What is expected:
Only those lines in the data below from the line containing "Lemma generate_spec rm" through the line containing "shape rm -> exists rm' k", both included, should be restated word for word.
----------------------------------------
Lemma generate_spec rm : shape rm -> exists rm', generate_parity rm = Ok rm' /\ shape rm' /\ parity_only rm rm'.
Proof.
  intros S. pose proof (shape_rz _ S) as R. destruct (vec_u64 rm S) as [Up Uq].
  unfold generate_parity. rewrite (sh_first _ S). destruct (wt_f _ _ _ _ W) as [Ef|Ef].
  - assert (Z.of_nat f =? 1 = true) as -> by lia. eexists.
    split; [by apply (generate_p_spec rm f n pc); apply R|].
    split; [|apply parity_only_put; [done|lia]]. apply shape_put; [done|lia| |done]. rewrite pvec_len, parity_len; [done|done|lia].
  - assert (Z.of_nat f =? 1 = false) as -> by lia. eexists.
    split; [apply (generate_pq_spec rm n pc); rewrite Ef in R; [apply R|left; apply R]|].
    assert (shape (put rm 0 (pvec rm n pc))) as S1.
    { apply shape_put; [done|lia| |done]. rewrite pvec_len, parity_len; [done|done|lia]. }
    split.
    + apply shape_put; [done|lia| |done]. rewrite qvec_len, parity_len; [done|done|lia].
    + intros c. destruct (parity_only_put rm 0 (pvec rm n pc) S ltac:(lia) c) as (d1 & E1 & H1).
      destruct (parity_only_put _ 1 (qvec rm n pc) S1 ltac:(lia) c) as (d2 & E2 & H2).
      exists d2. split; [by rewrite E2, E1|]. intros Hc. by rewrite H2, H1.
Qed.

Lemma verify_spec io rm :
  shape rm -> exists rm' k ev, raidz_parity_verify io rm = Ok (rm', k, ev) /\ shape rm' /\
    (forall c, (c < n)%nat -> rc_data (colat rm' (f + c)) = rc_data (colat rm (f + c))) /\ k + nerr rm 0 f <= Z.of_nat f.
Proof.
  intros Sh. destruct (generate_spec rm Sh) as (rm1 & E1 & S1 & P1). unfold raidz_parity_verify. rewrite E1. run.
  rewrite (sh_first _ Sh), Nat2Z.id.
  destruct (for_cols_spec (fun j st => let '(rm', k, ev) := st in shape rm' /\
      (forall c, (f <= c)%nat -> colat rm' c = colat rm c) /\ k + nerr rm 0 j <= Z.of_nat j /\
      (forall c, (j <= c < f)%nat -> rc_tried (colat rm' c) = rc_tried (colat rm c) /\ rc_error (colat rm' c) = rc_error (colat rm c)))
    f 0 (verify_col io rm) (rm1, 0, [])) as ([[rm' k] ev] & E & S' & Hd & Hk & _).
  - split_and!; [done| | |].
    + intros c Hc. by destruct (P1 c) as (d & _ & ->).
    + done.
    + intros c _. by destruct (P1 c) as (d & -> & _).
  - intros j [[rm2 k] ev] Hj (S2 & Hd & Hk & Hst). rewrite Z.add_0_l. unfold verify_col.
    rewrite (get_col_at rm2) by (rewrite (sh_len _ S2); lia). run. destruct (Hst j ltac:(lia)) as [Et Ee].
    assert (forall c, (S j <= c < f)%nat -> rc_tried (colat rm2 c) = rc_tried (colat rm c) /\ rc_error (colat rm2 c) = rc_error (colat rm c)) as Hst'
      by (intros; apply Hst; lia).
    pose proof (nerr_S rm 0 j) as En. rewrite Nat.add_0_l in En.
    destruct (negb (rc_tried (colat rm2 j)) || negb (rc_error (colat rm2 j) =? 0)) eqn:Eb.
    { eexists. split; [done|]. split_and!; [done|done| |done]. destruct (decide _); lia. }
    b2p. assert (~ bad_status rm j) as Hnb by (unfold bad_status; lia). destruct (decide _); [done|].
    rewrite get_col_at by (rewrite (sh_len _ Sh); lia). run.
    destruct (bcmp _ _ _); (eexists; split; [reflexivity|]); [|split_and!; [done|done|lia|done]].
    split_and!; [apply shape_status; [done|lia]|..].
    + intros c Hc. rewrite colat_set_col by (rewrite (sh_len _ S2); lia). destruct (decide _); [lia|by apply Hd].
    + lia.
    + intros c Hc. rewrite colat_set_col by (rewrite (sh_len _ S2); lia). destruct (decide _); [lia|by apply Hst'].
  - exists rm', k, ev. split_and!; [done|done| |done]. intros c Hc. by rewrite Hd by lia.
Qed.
----------------------------------------
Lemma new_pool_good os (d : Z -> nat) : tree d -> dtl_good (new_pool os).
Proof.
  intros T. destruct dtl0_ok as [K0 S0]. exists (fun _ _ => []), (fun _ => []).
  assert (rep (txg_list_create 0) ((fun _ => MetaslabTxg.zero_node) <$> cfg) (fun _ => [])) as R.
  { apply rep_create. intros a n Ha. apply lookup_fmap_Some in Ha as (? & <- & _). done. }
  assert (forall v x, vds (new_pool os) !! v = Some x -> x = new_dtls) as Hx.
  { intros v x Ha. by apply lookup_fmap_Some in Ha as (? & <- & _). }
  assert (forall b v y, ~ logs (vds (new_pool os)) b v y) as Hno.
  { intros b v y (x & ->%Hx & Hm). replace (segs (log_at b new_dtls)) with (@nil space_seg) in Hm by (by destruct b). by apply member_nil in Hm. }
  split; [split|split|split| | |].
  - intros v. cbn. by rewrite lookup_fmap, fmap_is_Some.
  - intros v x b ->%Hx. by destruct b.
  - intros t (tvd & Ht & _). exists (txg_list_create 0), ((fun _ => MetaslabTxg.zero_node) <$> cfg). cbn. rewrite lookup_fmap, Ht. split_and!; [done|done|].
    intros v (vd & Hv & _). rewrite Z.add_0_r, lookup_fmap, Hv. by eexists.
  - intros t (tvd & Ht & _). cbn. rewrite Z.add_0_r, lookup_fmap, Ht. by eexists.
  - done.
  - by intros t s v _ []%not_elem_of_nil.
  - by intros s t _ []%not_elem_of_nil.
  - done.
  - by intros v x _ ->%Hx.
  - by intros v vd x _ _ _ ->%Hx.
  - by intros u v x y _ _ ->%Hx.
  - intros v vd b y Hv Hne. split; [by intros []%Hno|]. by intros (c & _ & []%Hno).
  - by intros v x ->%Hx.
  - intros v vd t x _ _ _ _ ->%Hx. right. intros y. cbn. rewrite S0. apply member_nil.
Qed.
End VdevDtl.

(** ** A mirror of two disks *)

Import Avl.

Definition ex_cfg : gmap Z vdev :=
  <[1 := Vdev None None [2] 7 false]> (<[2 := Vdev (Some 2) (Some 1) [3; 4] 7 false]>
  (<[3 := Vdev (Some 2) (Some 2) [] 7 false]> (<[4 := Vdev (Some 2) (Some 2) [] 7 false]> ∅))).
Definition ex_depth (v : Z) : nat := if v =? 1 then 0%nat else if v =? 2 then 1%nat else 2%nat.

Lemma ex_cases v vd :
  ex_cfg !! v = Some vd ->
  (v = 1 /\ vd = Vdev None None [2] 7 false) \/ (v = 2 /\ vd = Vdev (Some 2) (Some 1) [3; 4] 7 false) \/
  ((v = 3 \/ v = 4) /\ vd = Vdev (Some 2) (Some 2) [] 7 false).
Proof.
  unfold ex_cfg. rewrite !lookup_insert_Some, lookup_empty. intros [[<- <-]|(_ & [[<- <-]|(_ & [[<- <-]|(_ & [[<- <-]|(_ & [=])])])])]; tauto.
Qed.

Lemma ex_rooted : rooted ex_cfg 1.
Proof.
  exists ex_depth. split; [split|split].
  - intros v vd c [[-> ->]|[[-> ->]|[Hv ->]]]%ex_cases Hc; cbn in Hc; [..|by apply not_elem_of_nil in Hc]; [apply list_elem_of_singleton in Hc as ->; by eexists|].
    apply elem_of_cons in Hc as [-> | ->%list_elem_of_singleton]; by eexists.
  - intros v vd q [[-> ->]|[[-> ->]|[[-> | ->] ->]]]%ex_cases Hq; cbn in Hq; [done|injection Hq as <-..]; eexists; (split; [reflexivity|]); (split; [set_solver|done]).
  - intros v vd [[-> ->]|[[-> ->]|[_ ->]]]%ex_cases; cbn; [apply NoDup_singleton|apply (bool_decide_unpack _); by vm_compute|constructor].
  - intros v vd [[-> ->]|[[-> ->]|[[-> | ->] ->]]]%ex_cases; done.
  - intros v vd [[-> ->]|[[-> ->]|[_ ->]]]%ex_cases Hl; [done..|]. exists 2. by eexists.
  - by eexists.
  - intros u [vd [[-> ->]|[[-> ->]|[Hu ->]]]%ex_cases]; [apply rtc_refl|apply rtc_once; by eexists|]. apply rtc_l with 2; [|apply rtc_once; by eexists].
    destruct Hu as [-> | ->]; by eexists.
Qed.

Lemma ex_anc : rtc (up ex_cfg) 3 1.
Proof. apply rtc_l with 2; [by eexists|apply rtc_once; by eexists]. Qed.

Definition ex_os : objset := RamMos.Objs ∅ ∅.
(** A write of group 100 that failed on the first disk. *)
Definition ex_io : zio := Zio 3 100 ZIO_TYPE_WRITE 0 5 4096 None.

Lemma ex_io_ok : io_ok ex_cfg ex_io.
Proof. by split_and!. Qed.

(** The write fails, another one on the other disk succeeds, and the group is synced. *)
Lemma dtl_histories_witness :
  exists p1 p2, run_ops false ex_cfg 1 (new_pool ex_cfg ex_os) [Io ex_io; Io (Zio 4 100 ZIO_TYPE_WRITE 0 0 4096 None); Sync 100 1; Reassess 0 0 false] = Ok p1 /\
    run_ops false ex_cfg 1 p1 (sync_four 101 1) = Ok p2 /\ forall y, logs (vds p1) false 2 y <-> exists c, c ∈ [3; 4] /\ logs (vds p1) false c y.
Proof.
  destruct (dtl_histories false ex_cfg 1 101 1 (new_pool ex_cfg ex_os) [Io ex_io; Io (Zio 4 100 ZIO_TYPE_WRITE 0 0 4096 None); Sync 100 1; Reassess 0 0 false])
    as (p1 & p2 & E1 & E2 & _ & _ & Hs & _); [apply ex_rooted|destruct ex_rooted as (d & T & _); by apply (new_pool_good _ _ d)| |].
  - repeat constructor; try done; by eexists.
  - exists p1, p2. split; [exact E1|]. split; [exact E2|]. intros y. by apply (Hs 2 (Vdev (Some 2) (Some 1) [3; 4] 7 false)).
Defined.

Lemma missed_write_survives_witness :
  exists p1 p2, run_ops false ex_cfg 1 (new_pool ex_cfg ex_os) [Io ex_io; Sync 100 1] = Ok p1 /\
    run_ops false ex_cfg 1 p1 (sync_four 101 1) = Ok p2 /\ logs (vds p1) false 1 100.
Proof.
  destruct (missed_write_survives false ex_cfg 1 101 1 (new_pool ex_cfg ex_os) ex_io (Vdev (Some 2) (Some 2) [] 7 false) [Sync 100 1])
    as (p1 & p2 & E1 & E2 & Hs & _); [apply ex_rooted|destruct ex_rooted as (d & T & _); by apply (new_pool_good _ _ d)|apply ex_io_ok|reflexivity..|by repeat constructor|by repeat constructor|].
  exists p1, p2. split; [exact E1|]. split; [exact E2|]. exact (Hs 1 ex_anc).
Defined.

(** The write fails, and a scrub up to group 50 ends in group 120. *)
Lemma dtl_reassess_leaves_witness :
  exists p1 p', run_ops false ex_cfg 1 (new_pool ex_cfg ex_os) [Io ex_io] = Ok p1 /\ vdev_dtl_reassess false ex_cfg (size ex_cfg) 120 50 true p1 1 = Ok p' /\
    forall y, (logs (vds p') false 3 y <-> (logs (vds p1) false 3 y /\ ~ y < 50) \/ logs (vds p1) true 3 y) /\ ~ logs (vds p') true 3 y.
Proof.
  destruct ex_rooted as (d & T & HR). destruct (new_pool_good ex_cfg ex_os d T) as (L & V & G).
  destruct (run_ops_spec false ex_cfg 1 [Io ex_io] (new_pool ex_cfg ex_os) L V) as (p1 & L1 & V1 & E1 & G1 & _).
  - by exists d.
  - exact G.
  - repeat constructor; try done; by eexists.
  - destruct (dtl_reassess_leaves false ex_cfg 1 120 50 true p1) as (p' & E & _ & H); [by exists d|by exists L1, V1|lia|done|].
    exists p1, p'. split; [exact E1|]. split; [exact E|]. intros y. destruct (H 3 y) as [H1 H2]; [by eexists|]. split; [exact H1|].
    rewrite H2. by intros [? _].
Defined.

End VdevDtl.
----------------------------------------
Result for this task:
Lemma generate_spec rm : shape rm -> exists rm', generate_parity rm = Ok rm' /\ shape rm' /\ parity_only rm rm'.
Proof.
  intros S. pose proof (shape_rz _ S) as R. destruct (vec_u64 rm S) as [Up Uq].
  unfold generate_parity. rewrite (sh_first _ S). destruct (wt_f _ _ _ _ W) as [Ef|Ef].
  - assert (Z.of_nat f =? 1 = true) as -> by lia. eexists.
    split; [by apply (generate_p_spec rm f n pc); apply R|].
    split; [|apply parity_only_put; [done|lia]]. apply shape_put; [done|lia| |done]. rewrite pvec_len, parity_len; [done|done|lia].
  - assert (Z.of_nat f =? 1 = false) as -> by lia. eexists.
    split; [apply (generate_pq_spec rm n pc); rewrite Ef in R; [apply R|left; apply R]|].
    assert (shape (put rm 0 (pvec rm n pc))) as S1.
    { apply shape_put; [done|lia| |done]. rewrite pvec_len, parity_len; [done|done|lia]. }
    split.
    + apply shape_put; [done|lia| |done]. rewrite qvec_len, parity_len; [done|done|lia].
    + intros c. destruct (parity_only_put rm 0 (pvec rm n pc) S ltac:(lia) c) as (d1 & E1 & H1).
      destruct (parity_only_put _ 1 (qvec rm n pc) S1 ltac:(lia) c) as (d2 & E2 & H2).
      exists d2. split; [by rewrite E2, E1|]. intros Hc. by rewrite H2, H1.
Qed.

Lemma verify_spec io rm :
  shape rm -> exists rm' k ev, raidz_parity_verify io rm = Ok (rm', k, ev) /\ shape rm' /\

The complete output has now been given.